Во всех этих случаях анадиплозис усиливает коммуникативную значимость повторяемого слова благодаря тому, что второе слово уточняет первое с помощью дополнительных фактов, сведений, обстоятельств, которые оно привносит с собой в качестве определения в 6, 7, 8, 10, а в 5 и 9 в качестве приложения.

В результате подхвата, слово может оказаться смещенным в сторону середины строки как в примере 10, из-за расширения информации с помощью magic, а во втором двустишии из-за того, что синоним слова enchanted-magic стал препозитивным, что было вызвано добавлением еще одного определения к повторяемому слову moccasins of deer-skin. Как следствие повтора-подхвата и сопровождающего его расширения информации слова mittens и moccasins получают особую значимость как доспехи, которые делают Гайавату неуязвимыми.

Подхват может образовывать цепочку повторов (chain repetition, Galperin p.212), если в описании приводится несколько эквивалентов индейского слова. Такого рода повтор очень часто используется автором потому, что индейские боги, герои, пророки, сказатели, могучие силы природы имели несколько имен или прозвищ, названий, отражающих их силу, могущество, храбрость, искусство, род деятельности.

11. Gitche Manito, the mighty,

The creator of the nations,

Looked upon them with compassion, (I, 79-81)

Или:

Gitche Manito, the mighty

He the Master of Life (I, 3-4)

Цепь повторов (chain repetition) по своей структуре является многократно повторенным подхватом. Она помогает полностью описать понятие, заключенное в ключевом слове, дать разностороннюю характеристику персонажа, если это лицо, и одновременно избежать монотонности и однообразия, возникающие при повторе одного и того же слова, и если использовать синонимы повторяющейся реалии или фразы, его перифрастическое описание, то внимание читателя не отвлекается от повествования, а наоборот концентрируется на акцентируемом компоненте, как например в описании Духа Богатства и Бус из Раковин.

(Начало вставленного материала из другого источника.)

(** Every list of records that fits is the contents of some page. *)
Lemma page_exists rs :
  Forall record_ok rs -> PageHeaderSize + 4 * zlen rs + total rs <= PageSize ->
  exists d, page_holds d rs.
Proof.
  intros Hok Hfit. destruct (repack_layout rs (Init zero_mem) []) as (d & _ & Hl).
  - apply (Init_repr zero_mem).
  - done.
  - change (zlen []) with 0. change (total []) with 0. lia.
  - exists (SetSlotCount d (zlen rs)). left. apply SetSlotCount_repr; [done|].
    unfold PageHeaderSize, PageSize in *. pose proof (total_nonneg rs). lia.
Qed.

(** Two records of one key: written by the given transactions, with the given
    expiries. *)
Definition two_records (t1 e1 t2 e2 : Z) : list record :=
  [mkRecord t1 e1 (str "k") (str "old"); mkRecord t2 e2 (str "k") (str "new")].

Lemma two_records_page t1 e1 t2 e2 :
  0 <= t1 < 2 ^ 64 -> 0 <= e1 < 2 ^ 64 -> 0 <= t2 < 2 ^ 64 -> 0 <= e2 < 2 ^ 64 ->
  exists d d' m, page_holds d (two_records t1 e1 t2 e2) /\ compactPage 1000 0 d None = Ok (d', m).
Proof.
  intros. destruct (page_exists (two_records t1 e1 t2 e2)) as [d Hd].
  - apply Forall_cons; split; [by split|]. apply Forall_cons; split; [by split|]. apply Forall_nil_2.
  - vm_compute. discriminate.
  - destruct (compactPage_spec 1000 0 d None _ Hd) as (d' & E & _). eauto.
Qed.

Lemma compactPage_correct_witness :
  exists d d' m, page_holds d (two_records 1 9999 2 9999) /\ compactPage 1000 0 d None = Ok (d', m) /\
    exists cs, page_repr d' cs /\ NoDup (key <$> cs).
Proof.
  destruct (two_records_page 1 9999 2 9999) as (d & d' & m & Hd & E); try lia.
  destruct (compactPage_correct 1000 0 d None _ Hd) as (d1 & cs & E1 & Hr & Hn & _).
  exists d, d1, (RecordPageCompactionTime 0 <$> None). split; [exact Hd|]. split; [exact E1|].
  exists cs. split; [exact Hr | exact Hn].
Defined.

Lemma compactPage_preserves_reads_witness :
  exists d d', page_holds d (two_records 1 9999 2 9999) /\
    read_page 1000 ∅ 7 (str "k") d' = read_page 1000 ∅ 7 (str "k") d.
Proof.
  destruct (two_records_page 1 9999 2 9999) as (d & d' & m & Hd & E); try lia.
  exists d, d'. split; [exact Hd|].
  apply (compactPage_preserves_reads 1000 0 1000 d None (two_records 1 9999 2 9999) d' m ∅ 7 (str "k")
    [mkRecord 1 9999 (str "k") (str "old")] (mkRecord 2 9999 (str "k") (str "new"))).
  - exact Hd.
  - exact E.
  - reflexivity.
  - repeat constructor.
  - reflexivity.
  - left. reflexivity.
Defined.

Lemma compaction_anomalies_witness :
  (exists d d', page_holds d (two_records 1 9999 2 500) /\
     read_page 1000 ∅ 7 (str "k") d = Err ErrKeyNotFound /\ read_page 1000 ∅ 7 (str "k") d' = Ok (str "old")) /\
  (exists d d', page_holds d (two_records 3 9999 3 9999) /\
     read_page 1000 ∅ 7 (str "k") d = Ok (str "new") /\ read_page 1000 ∅ 7 (str "k") d' = Ok (str "old")) /\
  (exists d d', page_holds d (two_records 1 9999 2 9999) /\
     read_page 1000 {[2]} 7 (str "k") d = Ok (str "old") /\
     read_page 1000 {[2]} 7 (str "k") d' = Err ErrKeyNotFound).
Proof.
  split; [|split].
  - destruct (two_records_page 1 9999 2 500) as (d & d' & m & Hd & E); try lia.
    exists d, d'. split; [exact Hd|].
    apply (compaction_anomalies 1000 0 1000 d None (two_records 1 9999 2 500) d' m ∅ 7 (str "k")
      (mkRecord 1 9999 (str "k") (str "old")) (mkRecord 2 500 (str "k") (str "new")));
      first [exact Hd | exact E | reflexivity].
  - destruct (two_records_page 3 9999 3 9999) as (d & d' & m & Hd & E); try lia.
    exists d, d'. split; [exact Hd|].
    apply (compaction_anomalies 1000 0 1000 d None (two_records 3 9999 3 9999) d' m ∅ 7 (str "k")
      (mkRecord 3 9999 (str "k") (str "old")) (mkRecord 3 9999 (str "k") (str "new")));
      first [exact Hd | exact E | reflexivity].
  - destruct (two_records_page 1 9999 2 9999) as (d & d' & m & Hd & E); try lia.
    exists d, d'. split; [exact Hd|].
    apply (compaction_anomalies 1000 0 1000 d None (two_records 1 9999 2 9999) d' m {[2]} 7 (str "k")
      (mkRecord 1 9999 (str "k") (str "old")) (mkRecord 2 9999 (str "k") (str "new")));
      first [exact Hd | exact E | reflexivity].
Defined.

(** ** Transactions *)

(** Active transactions have been issued. *)
Definition txns_ok {D P} (db : DB D P) : Prop :=
  0 <= nextTxnID db /\ forall t, t ∈ activeTxns db -> 0 < t <= nextTxnID db.

(** Calls on the transaction table. *)
Inductive txn_call := CallBegin | CallCommit (t : Z).

Fixpoint run_txns {D P} (cs : list txn_call) (db : DB D P) : list Z * DB D P :=
  match cs with
  | [] => ([], db)
  | CallBegin :: cs' =>
      let '(id, db) := BeginTxn db in
      let '(ids, db) := run_txns cs' db in (id :: ids, db)
  | CallCommit t :: cs' => run_txns cs' (CommitTxn db t)
  end.

Lemma run_txns_spec {D P} cs (db : DB D P) :
  txns_ok db -> nextTxnID db + zlen cs < 2 ^ 64 ->
  txns_ok (run_txns cs db).2 /\ StronglySorted Z.lt (run_txns cs db).1 /\
  Forall (fun t => nextTxnID db < t) (run_txns cs db).1 /\
  nextTxnID db <= nextTxnID (run_txns cs db).2.
Proof.
  revert db. induction cs as [|[|t] cs IH]; intros db [Hn Hact] Hlt; cbn [run_txns].
  { split_and!; [done | constructor | constructor | cbn; lia]. }
  - rewrite zlen_cons in Hlt. pose proof (zlen_nonneg cs).
    destruct (BeginTxn db) as [id db1] eqn:E. injection E as Hid Hdb.
    rewrite u64_small in Hid by lia.
    assert (nextTxnID db1 = id) as Hn1 by (rewrite <- Hdb; cbn; rewrite u64_small by lia; done).
    assert (txns_ok db1) as Hok1.
    { split; [lia|]. intros t. rewrite <- Hdb. cbn. rewrite u64_small by lia.
      intros [->%elem_of_singleton|Ht]%elem_of_union; [lia|]. apply Hact in Ht. lia. }
    destruct (IH db1 Hok1 ltac:(lia)) as (I1 & I2 & I3 & I4).
    destruct (run_txns cs db1) as [ids db2]. cbn in *. split_and!; [done| | |lia].
    + constructor; [done|]. by rewrite Hn1 in I3.
    + constructor; [lia|]. eapply Forall_impl; [exact I3|]. cbn. intros. lia.
  - rewrite zlen_cons in Hlt. apply (IH (CommitTxn db t)); [|cbn; lia]. split; [done|]. cbn.
    intros t' Ht'. apply Hact. set_solver.
Qed.

(** Transaction ids are issued in strictly increasing order and are never
    reused, whatever is committed in between (until 2^64 of them): in every run
    of begins and commits the issued ids increase and lie above the ids issued
    before, and every active transaction has been issued. *)
Theorem txn_ids_fresh {D P} cs (db : DB D P) :
  txns_ok db -> nextTxnID db + zlen cs < 2 ^ 64 ->
  txns_ok (run_txns cs db).2 /\ StronglySorted Z.lt (run_txns cs db).1 /\
  Forall (fun t => nextTxnID db < t /\ t ∉ activeTxns db) (run_txns cs db).1.
Proof.
  intros Hok Hlt. destruct (run_txns_spec cs db Hok Hlt) as (H1 & H2 & H3 & _).
  split_and!; try done. eapply Forall_impl; [exact H3|]. cbn. intros t Ht. split; [done|].
  intros Hin. destruct Hok as [_ Hact]. apply Hact in Hin. lia.
Qed.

12. "Yonder dwells the great Pearl-Feather,

Megissogwon, the Magician,

Manito of Wealth and Wampum, (IX, 20-22)

Лонгфелло в начале использует перевод его имени на английский Pearl-Feather, потом индейское имя и после них два существительных, указывающих на его принадлежность к волшебному миру.

Цепь повторов используется не только когда персонаж, лицо, божество или животное впервые появляется в повествовании, как это имеет место в 11 и 12 примерах, и следующем 13

13. And above him the war-eagle,

The Keneu, the great war-eagle,

Master of all fowls with feathers,

Screamed and hurtled through the heavens. (IX, 64-67)

Цепь подхватов используется и тогда, когда персонаж уже известен из повествования, иногда с привлечением всех перифрастических сочетаний, иногда только с частью из них.

14. He could see the Shining Wigwam

Of the Manito of Wampum,

Of the mightiest of Magicians. (IX, 135-137)

Лонгфелло по-разному комбинирует эквиваленты реалий в разных ситуациях оживляя повествование и обновляя образ.

15. And above him, wheeled and clamored

The Keneu, the great war-eagle, (IX, 157-158)

Hovering nearer, nearer, nearer. (IX, 160)

Цепь повторов замедляет повествование. Сказанное как бы дублируется снова и снова. Однако для повтора используются каждый раз новые слова и словосочетания, часто в комбинации с только что упоминавшимся словом, например в 13 примере. Поэтому такой повтор усиливает коммуникативную значимость понятия, и объясняет причину такой значимости с помощью определений, перифразы. Цепь повторов – совершенно необходимый прием в произведениях устного народного творчества для его легкого восприятия слушателем. Лонгфелло использует и развивает традиционные эпически песенные приемы, целью которых является обеспечить слушателю возможность легко и с интересом следить за повествованием полных событий, действующих лиц, не напрягая при этом свою память. В различных вариантах первоначальной цепи повторов может полностью отсутствовать сама индейская реалия.

Lifeless lay the great Pearl-Feather,

Lay the mightiest of Magicians. (IX, 238-239)

Лонгфелло использует еще одну модификацию подхвата, которая тоже является цепью повторов, но в ней присоединение эквивалентов осуществляется с помощью личного местоимения he.